Currently Reading

Monday 27 December 2021

REVIEW: The Girl Behind the Gates by Brenda Davies



The Girl Behind the Gates by Brenda Davies
Genre: Historical fiction, Contemporary fiction, Women's fiction, True stories
Read: 27th December 2021
Published: 23rd July 2020

★★★★★ 5 stars

DESCRIPTION:

1939. Seventeen-year-old Nora Jennings has spent her life secure in the certainty of a bright, happy future - until one night of passion has more catastrophic consequences than she ever could have anticipated. Labelled a moral defective and sectioned under the Mental Deficiency Act, she is forced to endure years of unspeakable cruelty at the hands of those who are supposed to care for her.

1981. When psychiatrist Janet Humphreys comes across Nora, heavily institutionalised and still living in the hospital more than forty years after her incarceration, she knows that she must be the one to help Nora rediscover what it is to live. But as she works to help Nora overcome her past, Janet realises she must finally face her own.

Based on a true story, The Girl Behind the Gates is perfect for fans of The Girl in the Letter and Philomena.


MY REVIEW:

Wow!
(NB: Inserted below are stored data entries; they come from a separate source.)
(** Where a root occurs: from the thread of its first index to that of its
    last. *)
Lemma root_threads r :
  occurs r → first_thread r ≤ last_thread r < T ∧
    (∀ t, t < T → in_seg t r ↔ first_thread r ≤ t ≤ last_thread r) ∧
    (∀ t x, t < T → in_seg t r → m !! (bound t - 1) = Some x → 0 < bound t →
       root x = r ↔ first_thread r < t) ∧
    (∀ t x, t < T → in_seg t r → m !! bound (S t) = Some x → root x = r ↔ t < last_thread r) ∧
    (∀ t, in_seg t r → t < T → bound t = 0 → first_thread r = t) ∧
    (∀ t, in_seg t r → t < T → bound (S t) = n → last_thread r = t).
Proof.
  intros Hocc. destruct (root_block r Hocc) as (a & b & z & Hab & Hlast & Hfirst & Hiff).
  assert (last_thread r = thread_of_index b) as Hlt by (unfold last_thread; by rewrite Hlast).
  assert (first_thread r = thread_of_index a) as Hft by (unfold first_thread; by rewrite Hfirst).
  rewrite Hlt, Hft.
  assert (∀ i t, i < n → t ≤ T → thread_of_index i < t ↔ i < bound t) as Hti
    by (intros; by apply thread_of_index_le).
  pose proof (thread_of_index_spec a ltac:(lia)) as [HaT Ha].
  pose proof (thread_of_index_spec b ltac:(lia)) as [HbT Hb].
  assert (∀ t, t < T → in_seg t r ↔ thread_of_index a ≤ t ≤ thread_of_index b) as Hin.
  { intros t Ht. pose proof (part_bound_lt _ _ _ Hp t Ht) as Hbt.
    pose proof (Hti a (S t) ltac:(lia) ltac:(lia)) as H1. pose proof (Hti b t ltac:(lia) ltac:(lia)) as H2.
    split.
    - intros (x & Hx & Hr). apply (elem_of_seg t x Ht) in Hx as (i & Hi & Hx).
      apply (Hiff i x Hx) in Hr. lia.
    - intros [H3 H4]. pose proof (bound_le_n (S t) ltac:(lia)) as Hbn.
      destruct (lookup_lt_is_Some_2 m (a `max` bound t)) as [x Hx]; [rewrite length_m; lia|].
      exists x. split; [apply elem_of_seg; [done|]; exists (a `max` bound t); split; [lia|done]|].
      apply (Hiff _ _ Hx). lia. }
  split; [split; [|done]|split; [exact Hin|]].
  { apply Nat.nlt_ge. intros Hc. apply Hti in Hc; lia. }
  split; [|split; [|split]].
  - intros t x Ht His Hx Hpos. apply Hin in His; [|done]. rewrite (Hiff _ _ Hx), Hti by lia.
    pose proof (Hti b t ltac:(lia) ltac:(lia)). lia.
  - intros t x Ht His Hx. apply Hin in His; [|done]. rewrite (Hiff _ _ Hx).
    pose proof (Hti a (S t) ltac:(lia) ltac:(lia)). pose proof (Hti b (S t) ltac:(lia) ltac:(lia)). lia.
  - intros t His Ht H0. apply Hin in His; [|done].
    destruct (decide (thread_of_index a = t)) as [|Hne]; [done|].
    pose proof (Hti a t ltac:(lia) ltac:(lia)). lia.
  - intros t His Ht Hend. apply Hin in His; [|done].
    destruct (decide (thread_of_index b = t)) as [|Hne]; [done|].
    pose proof (Hti b (S t) ltac:(lia) ltac:(lia)). lia.
Qed.

(** A root that leaves its segment on neither side lies in one segment. *)
Lemma first_le_in_seg t r : t < T → in_seg t r → occurs r.
Proof.
  intros Ht (x & Hx & Hr). apply elem_of_seg in Hx as (i & _ & Hx); [|done].
  exists x. split; [by eapply list_elem_of_lookup_2|done].
Qed.

(** The part of segment [t] before index [i]. *)
Definition seg_prefix (t i : nat) : list MergeInstr := take (i - bound t) (drop (bound t) m).

Lemma seg_prefix_S t i y :
  bound t ≤ i → m !! i = Some y → seg_prefix t (S i) = seg_prefix t i ++ [y].
Proof.
  intros Hi Hy. unfold seg_prefix. replace (S i - bound t) with (S (i - bound t)) by lia.
  apply take_S_r. rewrite lookup_drop. by replace (bound t + (i - bound t)) with i by lia.
Qed.

Lemma elem_of_seg_prefix t i x :
  x ∈ seg_prefix t i → ∃ j, bound t ≤ j < i ∧ m !! j = Some x.
Proof.
  unfold seg_prefix. intros [j Hj]%list_elem_of_lookup.
  apply lookup_take_Some in Hj as [Hj Hlt]. rewrite lookup_drop in Hj.
  exists (bound t + j). split; [lia|done].
Qed.

(** Once the root has changed, the nodes of the earlier root are complete. *)
Lemma seg_nodes_complete t i r y :
  t < T → bound t ≤ i < bound (S t) → m !! i = Some y → r < root y →
  seg_nodes t r = child <$> filter (λ x, root x = r) (seg_prefix t i).
Proof.
  intros Ht Hi Hy Hr. unfold seg_nodes, seg, seg_prefix.
  replace (bound (S t) - bound t) with ((i - bound t) + (bound (S t) - i)) by lia.
  rewrite <- take_take_drop, list.filter_app, fmap_app.
  assert (filter (λ x, root x = r) (take (bound (S t) - i) (drop (i - bound t) (drop (bound t) m))) = [])
    as ->; [|by rewrite app_nil_r].
  rewrite drop_drop, Nat.add_sub_assoc, Nat.add_comm, Nat.add_sub by lia.
  apply elem_of_nil_inv. intros x [Hx Hin]%list_elem_of_filter.
  apply list_elem_of_lookup in Hin as [j Hj]. apply lookup_take_Some in Hj as [Hj _].
  rewrite lookup_drop in Hj. assert (root y ≤ root x); [|lia].
  destruct (decide (j = 0)) as [->|]; [rewrite Nat.add_0_r in Hj; by simplify_eq|].
  apply (io_sorted _ _ _ Hm i (i + j)); [done..|lia].
Qed.
End blocks.

(** ** The loop of a thread *)

Section threads.
Context `{BuildConfig, Hashing} {fresh : Sketch} {k : nat} `{!RoundMeaning fresh k}.
Context (n : nat) (n_ok : (N.of_nat n < 2 ^ 32)%N) (p : list nat) (m : list MergeInstr).
Hypothesis Hm : instrs_ok n p m.
Context (part : nat → nat → nat → nat * nat) (T : nat).
Hypothesis Hp : partition_ok part n T.
Context (base : nat) (sketches : list Sketch).
Hypothesis Hfresh : holds fresh [].
Hypothesis Hfresh_wf : sketch_wf fresh.
Hypothesis Hsk : ∀ v, v < n → ∃ s, sketches !! (base + v) = Some s ∧ provides s [v].

#[local] Abbreviation bound := (part_bound part n T).
#[local] Abbreviation first_thread := (first_thread n m T).
#[local] Abbreviation last_thread := (last_thread n m T).
#[local] Abbreviation seg_nodes := (seg_nodes n m part T).
#[local] Abbreviation seg_prefix := (seg_prefix n m part T).
#[local] Abbreviation in_seg := (in_seg n m part T).

(** The actions of thread [t] for root [r]. *)
Definition emits (t r : nat) (l : list gact) : Prop :=
  ∃ s, holds s (seg_nodes t r) ∧ sketch_wf s ∧
    l = if decide (first_thread r < last_thread r) then
          (if decide (first_thread r = t)
           then [(ASetNeeded (last_thread r) (N.of_nat (S (last_thread r - t))), [])] else []) ++
          [(AMergeGlobal (last_thread r) s, seg_nodes t r); (AQueryGlobal (last_thread r), [])]
        else [(ASampleLocal s, seg_nodes t r)].

(** The state of thread [t] before index [i] of its segment; [x] is the entry
    whose component is being merged. *)
Definition loop_inv (t i : nat) (st : ThreadState) : Prop :=
  ∃ x rs ls, m !! ((i - 1) `max` bound t) = Some x ∧ cur_root st = root x ∧
    holds (local_sketch st) (child <$> filter (λ z, root z = root x) (seg_prefix t i)) ∧
    sketch_wf (local_sketch st) ∧ geometry (local_sketch st) = geometry fresh ∧
    root_from_left st = bool_decide (first_thread (root x) < t) ∧
    NoDup rs ∧ (∀ r, r ∈ rs ↔ r < root x ∧ ∃ z, z ∈ seg_prefix t i ∧ root z = r) ∧
    Forall2 (emits t) rs ls ∧ (concat ls).*1 = actions st.

Lemma occurs_lookup i x : m !! i = Some x → occurs m (root x).
Proof. intros Hx. exists x. split; [by eapply list_elem_of_lookup_2|done]. Qed.

Lemma in_seg_lookup t i x :
  t < T → bound t ≤ i < bound (S t) → m !! i = Some x → in_seg t (root x).
Proof.
  intros Ht Hi Hx. exists x. split; [|done].
  apply (elem_of_seg n n_ok m part T Hp t x Ht). by exists i.
Qed.

Lemma root_le i j x y : m !! i = Some x → m !! j = Some y → i ≤ j → root x ≤ root y.
Proof.
  intros Hx Hy Hij. destruct (decide (i = j)) as [->|]; [by simplify_eq|].
  apply (io_sorted _ _ _ Hm i j); [done..|lia].
Qed.

Lemma child_lt i x : m !! i = Some x → child x < n.
Proof.
  intros Hx. eapply (instr_child_lt n n_ok p m Hm). by eapply list_elem_of_lookup_2.
Qed.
There are no words to describe how this book made me feel. Well, there are...but where to start? THE GIRL BEHIND THE GATES is compelling, haunting and chilling in the first half while poignant, raw and redeeming in the second half. Like the two halves, it is divided into two parts that each tell a different story of the same journey. It is heartbreaking and harrowing but so completely touching by its end.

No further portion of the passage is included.